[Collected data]
(** * quiz-generator.py: a shallow embedding of the quota, the question
    generation, the countdown and the scoring of [conduct_quiz].

    Modelling conventions.
    - [st.session_state] is the record [session]; [st.error] appends the
      kind of the displayed message to [errors] (the text of the message is
      not relevant to any property, its kind is).
    - [datetime.now().strftime("%Y-%m-%d")] is an input string [today].
    - The outcome of [requests.post] is an input of type [http_response];
      the JSON value a response decodes to is the inductive [json].
    - [json.loads] on a string is a parameter [json_loads] ([None] is a
      [json.JSONDecodeError]).
    - Clock readings are integer milliseconds; [time.sleep(d)] advances the
      clock by [d] seconds plus a non-negative extra delay chosen by the
      environment.
    - The score is a Python number, [py_num]: [score = 0] makes it an
      int, [score += 2] keeps its type, [score -= 0.66] makes it a float.
      Python floats are IEEE 754 binary64 numbers with rounding to nearest,
      ties to even; so are Rocq's primitive floats, which model them. *)

From Stdlib Require Import String Ascii ZArith List Bool Lia Sorted.
From Stdlib Require Import Floats QArith.
Import ListNotations.
Open Scope Z_scope.
Set Warnings "-register-all".
Set Warnings "-inexact-float".

(* ------------------------------------------------------------------ *)
(** ** Session state and the daily reset (lines 15-26) *)

(** Kinds of the messages shown with [st.error]. *)
Inductive err_msg :=
| ErrDailyLimit            (* line 32 *)
| ErrStatus (code : Z)     (* line 43 *)
| ErrEmptyResponse         (* line 48 *)
| ErrUnexpectedFormat      (* line 56 *)
| ErrDecode                (* line 65 *)
| ErrNoQuestions           (* line 68 *)
| ErrRequest.              (* line 71 *)

Record session := mk_session {
  question_count : Z;
  last_reset : string;
  errors : list err_msg
}.

(** Lines 16-19: the state a new session starts from. *)
Definition init_session (today : string) : session :=
  {| question_count := 0; last_reset := today; errors := [] |}.

Definition st_error (m : err_msg) (s : session) : session :=
  {| question_count := question_count s; last_reset := last_reset s;
     errors := errors s ++ [m] |}.

(** [reset_question_limit], lines 21-26. *)
Definition reset_question_limit (current_date : string) (s : session) : session :=
  if negb (String.eqb (last_reset s) current_date) then
    {| question_count := 0; last_reset := current_date; errors := errors s |}
  else s.

(* ------------------------------------------------------------------ *)
(** ** JSON values and Python truthiness *)

Inductive json :=
| JNull
| JBool (b : bool)
| JNum (z : Z)
| JStr (s : string)
| JArr (l : list json)
| JObj (kv : list (string * json)).

(** [bool(v)] in Python. *)
Definition truthy (v : json) : bool :=
  match v with
  | JNull => false
  | JBool b => b
  | JNum z => negb (z =? 0)
  | JStr s => negb (String.eqb s EmptyString)
  | JArr l => match l with [] => false | _ => true end
  | JObj kv => match kv with [] => false | _ => true end
  end.

(** [d.get(k, default)] on a dict decoded from JSON: with duplicate keys
    the last one wins. *)
Definition dict_get (kv : list (string * json)) (k : string) (default : json) : json :=
  match find (fun p => String.eqb (fst p) k) (rev kv) with
  | Some (_, v) => v
  | None => default
  end.

(** Exceptions that escape [generate_questions]. *)
Inductive py_exn :=
| AttributeError   (* [.get] called on a non-dict element *)
| TypeError.       (* [json.loads] called on a non-string value *)

(** Outcome of a Python call: a returned value or a raised exception. *)
Inductive py_result :=
| Returned (v : json)
| Raised (e : py_exn).

(** What [requests.post(...)] and [response.json()] produce.
    [Response code None] is a body that is not JSON: [response.json()]
    then raises [requests.exceptions.JSONDecodeError], a subclass of
    [RequestException] (requests >= 2.27). *)
Inductive http_response :=
| RequestFailed                          (* [requests.post] raised *)
| Response (status_code : Z) (body : option json).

EXERCISE: Please quote every record above exactly as it appears.

SOLUTION BELOW:
(** * quiz-generator.py: a shallow embedding of the quota, the question
    generation, the countdown and the scoring of [conduct_quiz].

    Modelling conventions.
    - [st.session_state] is the record [session]; [st.error] appends the
      kind of the displayed message to [errors] (the text of the message is
      not relevant to any property, its kind is).
    - [datetime.now().strftime("%Y-%m-%d")] is an input string [today].
    - The outcome of [requests.post] is an input of type [http_response];
      the JSON value a response decodes to is the inductive [json].
    - [json.loads] on a string is a parameter [json_loads] ([None] is a
      [json.JSONDecodeError]).
    - Clock readings are integer milliseconds; [time.sleep(d)] advances the
      clock by [d] seconds plus a non-negative extra delay chosen by the
      environment.
    - The score is a Python number, [py_num]: [score = 0] makes it an
      int, [score += 2] keeps its type, [score -= 0.66] makes it a float.
      Python floats are IEEE 754 binary64 numbers with rounding to nearest,
      ties to even; so are Rocq's primitive floats, which model them. *)

From Stdlib Require Import String Ascii ZArith List Bool Lia Sorted.
From Stdlib Require Import Floats QArith.
Import ListNotations.
Open Scope Z_scope.
Set Warnings "-register-all".
Set Warnings "-inexact-float".

(* ------------------------------------------------------------------ *)
(** ** Session state and the daily reset (lines 15-26) *)

(** Kinds of the messages shown with [st.error]. *)
Inductive err_msg :=
| ErrDailyLimit            (* line 32 *)
| ErrStatus (code : Z)     (* line 43 *)
| ErrEmptyResponse         (* line 48 *)
| ErrUnexpectedFormat      (* line 56 *)
| ErrDecode                (* line 65 *)
| ErrNoQuestions           (* line 68 *)
| ErrRequest.              (* line 71 *)

Record session := mk_session {
  question_count : Z;
  last_reset : string;
  errors : list err_msg
}.

(** Lines 16-19: the state a new session starts from. *)
Definition init_session (today : string) : session :=
  {| question_count := 0; last_reset := today; errors := [] |}.

Definition st_error (m : err_msg) (s : session) : session :=
  {| question_count := question_count s; last_reset := last_reset s;
     errors := errors s ++ [m] |}.

(** [reset_question_limit], lines 21-26. *)
Definition reset_question_limit (current_date : string) (s : session) : session :=
  if negb (String.eqb (last_reset s) current_date) then
    {| question_count := 0; last_reset := current_date; errors := errors s |}
  else s.

(* ------------------------------------------------------------------ *)
(** ** JSON values and Python truthiness *)

Inductive json :=
| JNull
| JBool (b : bool)
| JNum (z : Z)
| JStr (s : string)
| JArr (l : list json)
| JObj (kv : list (string * json)).

(** [bool(v)] in Python. *)
Definition truthy (v : json) : bool :=
  match v with
  | JNull => false
  | JBool b => b
  | JNum z => negb (z =? 0)
  | JStr s => negb (String.eqb s EmptyString)
  | JArr l => match l with [] => false | _ => true end
  | JObj kv => match kv with [] => false | _ => true end
  end.

(** [d.get(k, default)] on a dict decoded from JSON: with duplicate keys
    the last one wins. *)
Definition dict_get (kv : list (string * json)) (k : string) (default : json) : json :=
  match find (fun p => String.eqb (fst p) k) (rev kv) with
  | Some (_, v) => v
  | None => default
  end.

(** Exceptions that escape [generate_questions]. *)
Inductive py_exn :=
| AttributeError   (* [.get] called on a non-dict element *)
| TypeError.       (* [json.loads] called on a non-string value *)

(** Outcome of a Python call: a returned value or a raised exception. *)
Inductive py_result :=
| Returned (v : json)
| Raised (e : py_exn).

(** What [requests.post(...)] and [response.json()] produce.
    [Response code None] is a body that is not JSON: [response.json()]
    then raises [requests.exceptions.JSONDecodeError], a subclass of
    [RequestException] (requests >= 2.27). *)
Inductive http_response :=
| RequestFailed                          (* [requests.post] raised *)
| Response (status_code : Z) (body : option json).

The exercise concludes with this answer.